**Assignment:** For the word "Hopen", state how many lines of the records include it, with no other text.

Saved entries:
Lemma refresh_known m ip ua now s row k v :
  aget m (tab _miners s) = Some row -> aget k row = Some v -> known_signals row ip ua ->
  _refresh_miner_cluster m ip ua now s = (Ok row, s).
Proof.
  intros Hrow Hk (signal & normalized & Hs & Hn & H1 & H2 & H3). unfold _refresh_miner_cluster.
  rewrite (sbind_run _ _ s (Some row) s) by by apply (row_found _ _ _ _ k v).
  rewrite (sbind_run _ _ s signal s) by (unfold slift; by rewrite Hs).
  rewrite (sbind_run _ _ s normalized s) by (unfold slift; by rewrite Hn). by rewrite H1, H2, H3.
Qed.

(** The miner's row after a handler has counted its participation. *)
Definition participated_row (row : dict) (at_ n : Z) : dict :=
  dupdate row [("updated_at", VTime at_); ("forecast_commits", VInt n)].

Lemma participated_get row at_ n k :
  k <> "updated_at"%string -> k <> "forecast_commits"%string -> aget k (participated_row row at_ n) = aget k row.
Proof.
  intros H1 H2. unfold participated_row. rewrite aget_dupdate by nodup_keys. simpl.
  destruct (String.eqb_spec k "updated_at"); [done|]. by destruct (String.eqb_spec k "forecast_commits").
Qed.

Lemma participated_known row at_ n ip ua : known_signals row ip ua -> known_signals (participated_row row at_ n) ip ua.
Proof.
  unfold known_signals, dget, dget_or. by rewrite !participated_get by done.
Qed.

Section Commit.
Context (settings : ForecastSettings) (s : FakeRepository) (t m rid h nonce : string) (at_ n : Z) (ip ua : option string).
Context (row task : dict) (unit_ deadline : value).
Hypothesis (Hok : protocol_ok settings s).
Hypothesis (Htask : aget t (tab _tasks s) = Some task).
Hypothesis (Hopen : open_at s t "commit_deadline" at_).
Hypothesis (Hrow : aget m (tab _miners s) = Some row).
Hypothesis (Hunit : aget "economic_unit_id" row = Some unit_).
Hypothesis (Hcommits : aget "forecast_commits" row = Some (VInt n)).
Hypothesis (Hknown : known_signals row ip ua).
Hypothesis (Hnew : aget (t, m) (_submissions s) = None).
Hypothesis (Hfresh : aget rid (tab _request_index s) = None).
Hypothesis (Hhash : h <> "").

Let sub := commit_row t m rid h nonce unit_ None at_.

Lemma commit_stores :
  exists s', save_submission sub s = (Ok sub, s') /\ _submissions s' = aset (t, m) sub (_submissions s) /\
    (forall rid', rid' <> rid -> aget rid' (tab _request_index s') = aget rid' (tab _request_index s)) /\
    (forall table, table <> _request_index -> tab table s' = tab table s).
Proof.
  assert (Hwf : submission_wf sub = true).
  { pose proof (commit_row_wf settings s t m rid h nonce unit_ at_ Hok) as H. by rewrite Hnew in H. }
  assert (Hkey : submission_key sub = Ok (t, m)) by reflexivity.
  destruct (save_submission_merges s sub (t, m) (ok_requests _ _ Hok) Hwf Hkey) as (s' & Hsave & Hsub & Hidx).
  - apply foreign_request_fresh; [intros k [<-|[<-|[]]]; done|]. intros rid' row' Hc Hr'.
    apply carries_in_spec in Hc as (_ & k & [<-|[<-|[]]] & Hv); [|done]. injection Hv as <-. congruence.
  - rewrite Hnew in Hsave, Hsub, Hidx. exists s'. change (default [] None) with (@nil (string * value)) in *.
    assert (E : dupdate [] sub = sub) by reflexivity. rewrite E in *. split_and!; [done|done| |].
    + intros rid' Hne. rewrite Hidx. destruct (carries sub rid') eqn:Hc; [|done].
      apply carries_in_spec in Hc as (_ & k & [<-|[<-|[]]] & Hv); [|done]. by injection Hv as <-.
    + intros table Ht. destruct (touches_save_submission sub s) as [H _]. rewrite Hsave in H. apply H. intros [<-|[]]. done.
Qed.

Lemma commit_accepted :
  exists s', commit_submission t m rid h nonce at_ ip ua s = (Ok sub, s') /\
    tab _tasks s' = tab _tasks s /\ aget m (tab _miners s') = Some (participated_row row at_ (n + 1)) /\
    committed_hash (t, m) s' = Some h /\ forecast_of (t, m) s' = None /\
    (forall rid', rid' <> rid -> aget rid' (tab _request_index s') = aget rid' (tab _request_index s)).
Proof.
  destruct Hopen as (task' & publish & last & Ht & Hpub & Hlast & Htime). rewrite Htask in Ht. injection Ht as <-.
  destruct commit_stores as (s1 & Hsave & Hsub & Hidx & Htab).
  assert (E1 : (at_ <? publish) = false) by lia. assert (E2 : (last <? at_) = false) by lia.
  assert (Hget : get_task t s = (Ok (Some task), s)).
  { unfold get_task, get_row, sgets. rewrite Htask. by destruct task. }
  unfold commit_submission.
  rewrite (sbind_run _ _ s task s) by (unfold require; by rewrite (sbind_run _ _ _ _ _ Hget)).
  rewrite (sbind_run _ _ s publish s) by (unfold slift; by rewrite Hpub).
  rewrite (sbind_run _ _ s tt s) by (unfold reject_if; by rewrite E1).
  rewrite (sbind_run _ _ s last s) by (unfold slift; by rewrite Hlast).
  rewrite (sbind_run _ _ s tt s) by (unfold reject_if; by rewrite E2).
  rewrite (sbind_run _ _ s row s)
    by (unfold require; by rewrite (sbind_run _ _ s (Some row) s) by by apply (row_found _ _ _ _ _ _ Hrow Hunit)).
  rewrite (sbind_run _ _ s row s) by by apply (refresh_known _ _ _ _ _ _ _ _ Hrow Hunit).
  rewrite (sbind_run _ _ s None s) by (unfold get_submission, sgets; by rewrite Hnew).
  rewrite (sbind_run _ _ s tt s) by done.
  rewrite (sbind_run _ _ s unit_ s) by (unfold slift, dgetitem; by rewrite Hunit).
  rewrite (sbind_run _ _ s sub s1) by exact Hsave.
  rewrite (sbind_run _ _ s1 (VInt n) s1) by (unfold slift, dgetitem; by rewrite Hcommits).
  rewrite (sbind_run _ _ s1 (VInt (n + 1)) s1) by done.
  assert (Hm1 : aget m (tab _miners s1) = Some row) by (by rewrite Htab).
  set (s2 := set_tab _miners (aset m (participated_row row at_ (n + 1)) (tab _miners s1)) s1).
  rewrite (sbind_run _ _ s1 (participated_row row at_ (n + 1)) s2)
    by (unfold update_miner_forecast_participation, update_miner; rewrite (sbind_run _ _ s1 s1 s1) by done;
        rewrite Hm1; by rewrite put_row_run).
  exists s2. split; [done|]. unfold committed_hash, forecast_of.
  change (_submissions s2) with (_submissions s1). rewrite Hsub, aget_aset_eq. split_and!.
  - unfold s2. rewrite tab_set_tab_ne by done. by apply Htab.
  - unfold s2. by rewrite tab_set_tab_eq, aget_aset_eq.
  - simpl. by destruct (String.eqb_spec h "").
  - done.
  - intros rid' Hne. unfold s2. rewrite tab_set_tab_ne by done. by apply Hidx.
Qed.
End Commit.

* * *

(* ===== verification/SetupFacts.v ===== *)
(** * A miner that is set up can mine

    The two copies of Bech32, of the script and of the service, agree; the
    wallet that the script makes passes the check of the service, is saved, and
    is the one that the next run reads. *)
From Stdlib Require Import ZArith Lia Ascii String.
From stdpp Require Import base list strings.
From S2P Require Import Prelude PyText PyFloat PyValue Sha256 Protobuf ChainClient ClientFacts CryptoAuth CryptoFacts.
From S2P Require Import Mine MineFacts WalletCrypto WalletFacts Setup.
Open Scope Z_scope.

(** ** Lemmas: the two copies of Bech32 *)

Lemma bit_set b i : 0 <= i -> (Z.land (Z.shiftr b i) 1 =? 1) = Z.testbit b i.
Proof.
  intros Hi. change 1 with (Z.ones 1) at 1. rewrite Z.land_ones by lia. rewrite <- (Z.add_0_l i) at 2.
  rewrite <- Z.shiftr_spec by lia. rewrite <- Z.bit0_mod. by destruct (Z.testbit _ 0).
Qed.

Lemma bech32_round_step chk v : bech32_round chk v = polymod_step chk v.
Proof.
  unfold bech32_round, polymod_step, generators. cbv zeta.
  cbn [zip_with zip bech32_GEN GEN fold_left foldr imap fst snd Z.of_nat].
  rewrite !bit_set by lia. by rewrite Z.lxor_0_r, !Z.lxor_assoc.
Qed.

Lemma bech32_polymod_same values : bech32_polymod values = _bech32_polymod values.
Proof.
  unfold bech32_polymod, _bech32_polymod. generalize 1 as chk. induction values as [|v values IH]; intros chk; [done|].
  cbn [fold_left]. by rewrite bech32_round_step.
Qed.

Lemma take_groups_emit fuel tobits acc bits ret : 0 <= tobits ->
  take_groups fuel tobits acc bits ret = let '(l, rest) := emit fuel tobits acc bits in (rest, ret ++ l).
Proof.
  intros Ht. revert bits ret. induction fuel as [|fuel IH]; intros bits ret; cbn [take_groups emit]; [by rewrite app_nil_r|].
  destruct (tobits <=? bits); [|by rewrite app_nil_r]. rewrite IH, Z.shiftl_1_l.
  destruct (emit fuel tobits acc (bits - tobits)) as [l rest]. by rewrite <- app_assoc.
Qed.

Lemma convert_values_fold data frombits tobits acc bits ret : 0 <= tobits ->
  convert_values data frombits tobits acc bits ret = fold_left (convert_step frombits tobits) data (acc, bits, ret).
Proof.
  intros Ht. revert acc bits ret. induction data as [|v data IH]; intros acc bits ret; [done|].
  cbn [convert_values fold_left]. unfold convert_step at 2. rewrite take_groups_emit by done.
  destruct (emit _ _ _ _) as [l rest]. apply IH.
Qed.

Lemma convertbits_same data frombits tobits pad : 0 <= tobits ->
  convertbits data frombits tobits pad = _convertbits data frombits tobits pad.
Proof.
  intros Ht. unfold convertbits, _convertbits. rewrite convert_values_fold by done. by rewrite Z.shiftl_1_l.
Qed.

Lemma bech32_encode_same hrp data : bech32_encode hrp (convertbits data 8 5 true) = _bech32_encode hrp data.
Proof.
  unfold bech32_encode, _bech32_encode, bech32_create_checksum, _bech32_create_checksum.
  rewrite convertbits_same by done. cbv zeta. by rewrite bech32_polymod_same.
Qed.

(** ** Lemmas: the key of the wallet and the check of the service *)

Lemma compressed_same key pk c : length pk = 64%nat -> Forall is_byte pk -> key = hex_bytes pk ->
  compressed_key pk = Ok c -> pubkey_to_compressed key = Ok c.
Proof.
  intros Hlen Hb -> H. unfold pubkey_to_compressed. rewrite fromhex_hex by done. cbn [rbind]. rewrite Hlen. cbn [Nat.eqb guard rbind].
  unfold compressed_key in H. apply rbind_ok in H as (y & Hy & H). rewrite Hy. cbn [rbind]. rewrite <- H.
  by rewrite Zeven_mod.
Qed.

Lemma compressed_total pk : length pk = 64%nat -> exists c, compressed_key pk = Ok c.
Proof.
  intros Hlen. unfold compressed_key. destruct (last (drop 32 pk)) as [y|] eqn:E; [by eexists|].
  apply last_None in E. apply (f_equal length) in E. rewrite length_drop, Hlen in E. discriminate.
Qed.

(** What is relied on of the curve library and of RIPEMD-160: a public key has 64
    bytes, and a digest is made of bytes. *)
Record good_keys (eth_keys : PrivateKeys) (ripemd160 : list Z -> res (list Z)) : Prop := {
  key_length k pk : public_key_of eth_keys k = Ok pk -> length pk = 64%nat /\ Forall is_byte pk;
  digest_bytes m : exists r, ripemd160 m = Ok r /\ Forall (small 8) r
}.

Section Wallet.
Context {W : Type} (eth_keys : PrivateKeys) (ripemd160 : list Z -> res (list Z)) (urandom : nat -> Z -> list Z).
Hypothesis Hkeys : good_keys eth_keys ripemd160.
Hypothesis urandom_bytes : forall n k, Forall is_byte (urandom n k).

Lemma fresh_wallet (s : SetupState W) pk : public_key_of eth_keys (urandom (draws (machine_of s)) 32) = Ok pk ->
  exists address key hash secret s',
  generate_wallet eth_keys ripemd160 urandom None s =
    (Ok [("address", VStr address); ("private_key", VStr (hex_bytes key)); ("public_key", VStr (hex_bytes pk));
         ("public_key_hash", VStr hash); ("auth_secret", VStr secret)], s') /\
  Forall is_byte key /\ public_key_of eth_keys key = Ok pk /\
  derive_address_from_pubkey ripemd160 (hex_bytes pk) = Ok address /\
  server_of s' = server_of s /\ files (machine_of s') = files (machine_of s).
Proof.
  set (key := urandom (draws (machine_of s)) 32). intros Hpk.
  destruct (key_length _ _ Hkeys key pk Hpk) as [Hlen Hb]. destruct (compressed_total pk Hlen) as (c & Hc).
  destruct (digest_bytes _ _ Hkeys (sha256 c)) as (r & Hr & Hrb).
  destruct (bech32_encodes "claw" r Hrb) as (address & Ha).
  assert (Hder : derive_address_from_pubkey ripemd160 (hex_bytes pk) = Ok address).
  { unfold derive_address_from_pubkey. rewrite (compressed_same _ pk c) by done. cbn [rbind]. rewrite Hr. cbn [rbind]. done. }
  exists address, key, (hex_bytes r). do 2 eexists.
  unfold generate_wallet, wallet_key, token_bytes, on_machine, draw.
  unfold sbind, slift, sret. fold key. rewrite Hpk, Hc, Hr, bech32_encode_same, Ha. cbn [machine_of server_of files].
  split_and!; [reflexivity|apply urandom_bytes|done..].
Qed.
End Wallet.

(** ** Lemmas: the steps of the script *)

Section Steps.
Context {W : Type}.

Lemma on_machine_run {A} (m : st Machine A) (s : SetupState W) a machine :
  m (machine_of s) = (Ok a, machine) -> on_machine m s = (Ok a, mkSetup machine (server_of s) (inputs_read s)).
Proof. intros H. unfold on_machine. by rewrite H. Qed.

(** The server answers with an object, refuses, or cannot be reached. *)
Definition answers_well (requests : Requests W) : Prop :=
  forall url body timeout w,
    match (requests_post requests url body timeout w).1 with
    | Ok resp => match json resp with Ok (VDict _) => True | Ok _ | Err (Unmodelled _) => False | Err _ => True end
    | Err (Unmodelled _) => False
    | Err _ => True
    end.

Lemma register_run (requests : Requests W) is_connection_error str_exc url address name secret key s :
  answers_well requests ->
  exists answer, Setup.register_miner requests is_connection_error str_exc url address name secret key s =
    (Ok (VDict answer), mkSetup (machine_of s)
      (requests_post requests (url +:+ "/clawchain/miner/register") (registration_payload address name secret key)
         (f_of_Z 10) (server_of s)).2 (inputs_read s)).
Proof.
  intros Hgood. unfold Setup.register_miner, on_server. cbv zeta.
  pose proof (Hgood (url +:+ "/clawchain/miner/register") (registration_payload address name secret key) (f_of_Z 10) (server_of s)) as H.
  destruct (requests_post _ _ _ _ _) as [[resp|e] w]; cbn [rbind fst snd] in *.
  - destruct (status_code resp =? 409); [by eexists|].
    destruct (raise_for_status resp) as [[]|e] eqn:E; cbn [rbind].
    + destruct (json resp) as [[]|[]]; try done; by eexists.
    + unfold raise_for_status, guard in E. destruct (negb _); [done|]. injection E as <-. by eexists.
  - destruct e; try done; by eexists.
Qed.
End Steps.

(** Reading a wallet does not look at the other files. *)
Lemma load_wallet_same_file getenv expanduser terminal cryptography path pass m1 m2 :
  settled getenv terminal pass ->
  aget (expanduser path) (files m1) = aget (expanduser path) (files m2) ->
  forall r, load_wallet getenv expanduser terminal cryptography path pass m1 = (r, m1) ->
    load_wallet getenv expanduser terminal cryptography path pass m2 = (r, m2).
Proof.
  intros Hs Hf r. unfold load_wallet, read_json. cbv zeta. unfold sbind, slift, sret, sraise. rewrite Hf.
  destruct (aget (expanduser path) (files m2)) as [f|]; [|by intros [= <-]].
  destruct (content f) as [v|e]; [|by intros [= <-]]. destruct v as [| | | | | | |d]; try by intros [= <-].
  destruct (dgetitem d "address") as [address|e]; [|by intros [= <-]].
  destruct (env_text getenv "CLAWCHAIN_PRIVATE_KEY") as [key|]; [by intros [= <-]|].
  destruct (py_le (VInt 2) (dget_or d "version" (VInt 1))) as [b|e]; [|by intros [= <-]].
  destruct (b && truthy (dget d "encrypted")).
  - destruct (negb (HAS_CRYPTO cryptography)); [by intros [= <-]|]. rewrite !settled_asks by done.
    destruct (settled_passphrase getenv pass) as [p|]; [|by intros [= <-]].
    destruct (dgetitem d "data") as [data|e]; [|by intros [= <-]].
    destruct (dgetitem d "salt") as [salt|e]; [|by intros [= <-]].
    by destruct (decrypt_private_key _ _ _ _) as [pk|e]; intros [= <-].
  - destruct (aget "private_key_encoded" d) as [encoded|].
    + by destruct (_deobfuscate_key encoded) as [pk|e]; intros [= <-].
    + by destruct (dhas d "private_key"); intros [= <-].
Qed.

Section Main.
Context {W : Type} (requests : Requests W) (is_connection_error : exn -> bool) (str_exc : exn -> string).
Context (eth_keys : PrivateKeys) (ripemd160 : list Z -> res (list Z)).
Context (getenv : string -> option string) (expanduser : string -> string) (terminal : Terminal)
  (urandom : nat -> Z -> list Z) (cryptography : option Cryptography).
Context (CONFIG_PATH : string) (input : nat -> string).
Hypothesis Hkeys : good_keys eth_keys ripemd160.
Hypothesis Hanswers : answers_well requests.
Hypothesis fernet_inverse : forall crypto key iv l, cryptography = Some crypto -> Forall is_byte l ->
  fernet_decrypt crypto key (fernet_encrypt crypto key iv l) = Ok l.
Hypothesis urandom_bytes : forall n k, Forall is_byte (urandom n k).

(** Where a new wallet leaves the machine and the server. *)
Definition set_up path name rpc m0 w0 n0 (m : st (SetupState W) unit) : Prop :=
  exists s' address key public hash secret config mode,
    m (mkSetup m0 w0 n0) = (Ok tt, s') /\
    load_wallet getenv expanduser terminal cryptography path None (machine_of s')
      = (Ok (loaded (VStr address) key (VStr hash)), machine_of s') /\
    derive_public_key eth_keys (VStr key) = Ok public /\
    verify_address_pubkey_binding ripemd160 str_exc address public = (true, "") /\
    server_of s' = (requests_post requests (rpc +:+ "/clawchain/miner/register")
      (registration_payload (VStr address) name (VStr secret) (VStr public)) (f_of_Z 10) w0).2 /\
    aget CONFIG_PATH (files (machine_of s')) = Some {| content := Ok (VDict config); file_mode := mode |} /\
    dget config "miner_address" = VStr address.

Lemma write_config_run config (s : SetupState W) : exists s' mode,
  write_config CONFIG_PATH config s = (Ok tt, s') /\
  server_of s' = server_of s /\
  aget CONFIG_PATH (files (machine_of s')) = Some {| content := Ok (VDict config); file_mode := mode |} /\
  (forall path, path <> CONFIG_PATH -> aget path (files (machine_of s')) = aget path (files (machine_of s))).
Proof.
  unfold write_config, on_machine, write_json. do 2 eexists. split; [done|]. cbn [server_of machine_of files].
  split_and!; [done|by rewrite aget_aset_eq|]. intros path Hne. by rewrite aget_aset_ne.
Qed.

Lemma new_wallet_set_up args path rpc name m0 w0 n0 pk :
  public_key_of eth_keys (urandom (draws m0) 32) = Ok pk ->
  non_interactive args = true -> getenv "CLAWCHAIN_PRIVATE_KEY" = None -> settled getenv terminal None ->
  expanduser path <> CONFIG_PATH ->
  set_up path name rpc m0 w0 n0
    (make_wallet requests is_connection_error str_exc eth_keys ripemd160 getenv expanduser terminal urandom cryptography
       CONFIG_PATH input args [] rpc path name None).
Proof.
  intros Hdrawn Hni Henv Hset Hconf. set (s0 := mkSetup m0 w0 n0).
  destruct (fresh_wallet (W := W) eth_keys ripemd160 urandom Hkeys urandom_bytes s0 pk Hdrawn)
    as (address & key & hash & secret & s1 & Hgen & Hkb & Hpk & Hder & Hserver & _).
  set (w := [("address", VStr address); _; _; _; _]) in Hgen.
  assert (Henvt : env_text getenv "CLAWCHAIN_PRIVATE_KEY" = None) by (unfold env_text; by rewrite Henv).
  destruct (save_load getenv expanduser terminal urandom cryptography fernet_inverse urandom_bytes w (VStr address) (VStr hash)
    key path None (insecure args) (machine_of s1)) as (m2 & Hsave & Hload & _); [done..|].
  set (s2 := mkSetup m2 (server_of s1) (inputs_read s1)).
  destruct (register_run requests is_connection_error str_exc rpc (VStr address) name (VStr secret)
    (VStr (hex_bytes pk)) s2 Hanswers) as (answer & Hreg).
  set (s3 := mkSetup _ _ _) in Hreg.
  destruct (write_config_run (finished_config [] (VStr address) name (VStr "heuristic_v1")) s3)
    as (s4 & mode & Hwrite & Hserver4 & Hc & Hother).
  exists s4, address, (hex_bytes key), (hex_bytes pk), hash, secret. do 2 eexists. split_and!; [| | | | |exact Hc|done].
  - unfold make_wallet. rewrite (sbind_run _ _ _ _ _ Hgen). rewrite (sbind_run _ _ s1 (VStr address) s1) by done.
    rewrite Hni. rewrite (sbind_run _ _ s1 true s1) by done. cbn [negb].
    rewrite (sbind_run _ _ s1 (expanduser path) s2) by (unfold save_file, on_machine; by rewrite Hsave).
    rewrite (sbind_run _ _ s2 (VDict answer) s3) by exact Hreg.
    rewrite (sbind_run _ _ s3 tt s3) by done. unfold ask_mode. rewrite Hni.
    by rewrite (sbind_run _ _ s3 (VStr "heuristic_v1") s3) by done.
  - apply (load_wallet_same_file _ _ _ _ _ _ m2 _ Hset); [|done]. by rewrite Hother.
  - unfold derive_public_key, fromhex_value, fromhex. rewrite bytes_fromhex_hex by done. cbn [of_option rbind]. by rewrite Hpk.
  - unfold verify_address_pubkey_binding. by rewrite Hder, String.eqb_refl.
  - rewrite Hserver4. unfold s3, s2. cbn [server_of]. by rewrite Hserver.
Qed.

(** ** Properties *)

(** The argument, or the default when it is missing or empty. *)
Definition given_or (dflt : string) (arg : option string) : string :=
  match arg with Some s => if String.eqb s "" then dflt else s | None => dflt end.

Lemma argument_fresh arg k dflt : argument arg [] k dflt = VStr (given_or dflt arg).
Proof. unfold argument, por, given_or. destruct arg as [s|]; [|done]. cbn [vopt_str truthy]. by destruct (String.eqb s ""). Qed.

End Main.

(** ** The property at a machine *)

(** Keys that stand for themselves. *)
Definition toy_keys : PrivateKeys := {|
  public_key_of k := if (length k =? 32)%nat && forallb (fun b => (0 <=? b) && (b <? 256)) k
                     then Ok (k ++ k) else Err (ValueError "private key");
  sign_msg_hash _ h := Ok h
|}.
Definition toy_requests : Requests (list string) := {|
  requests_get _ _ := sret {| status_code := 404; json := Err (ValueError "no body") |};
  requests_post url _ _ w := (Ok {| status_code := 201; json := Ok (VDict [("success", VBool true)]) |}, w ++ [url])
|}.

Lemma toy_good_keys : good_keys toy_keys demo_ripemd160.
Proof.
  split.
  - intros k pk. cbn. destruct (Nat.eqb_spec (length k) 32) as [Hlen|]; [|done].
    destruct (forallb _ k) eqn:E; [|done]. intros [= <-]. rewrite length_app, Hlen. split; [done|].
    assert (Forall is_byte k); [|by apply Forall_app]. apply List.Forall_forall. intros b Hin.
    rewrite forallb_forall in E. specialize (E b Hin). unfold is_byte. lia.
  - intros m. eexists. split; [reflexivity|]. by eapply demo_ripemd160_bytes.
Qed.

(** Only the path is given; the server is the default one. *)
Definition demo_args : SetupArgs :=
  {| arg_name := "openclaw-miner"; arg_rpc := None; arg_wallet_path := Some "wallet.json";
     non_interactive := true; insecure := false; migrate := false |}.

**Task answer:** 2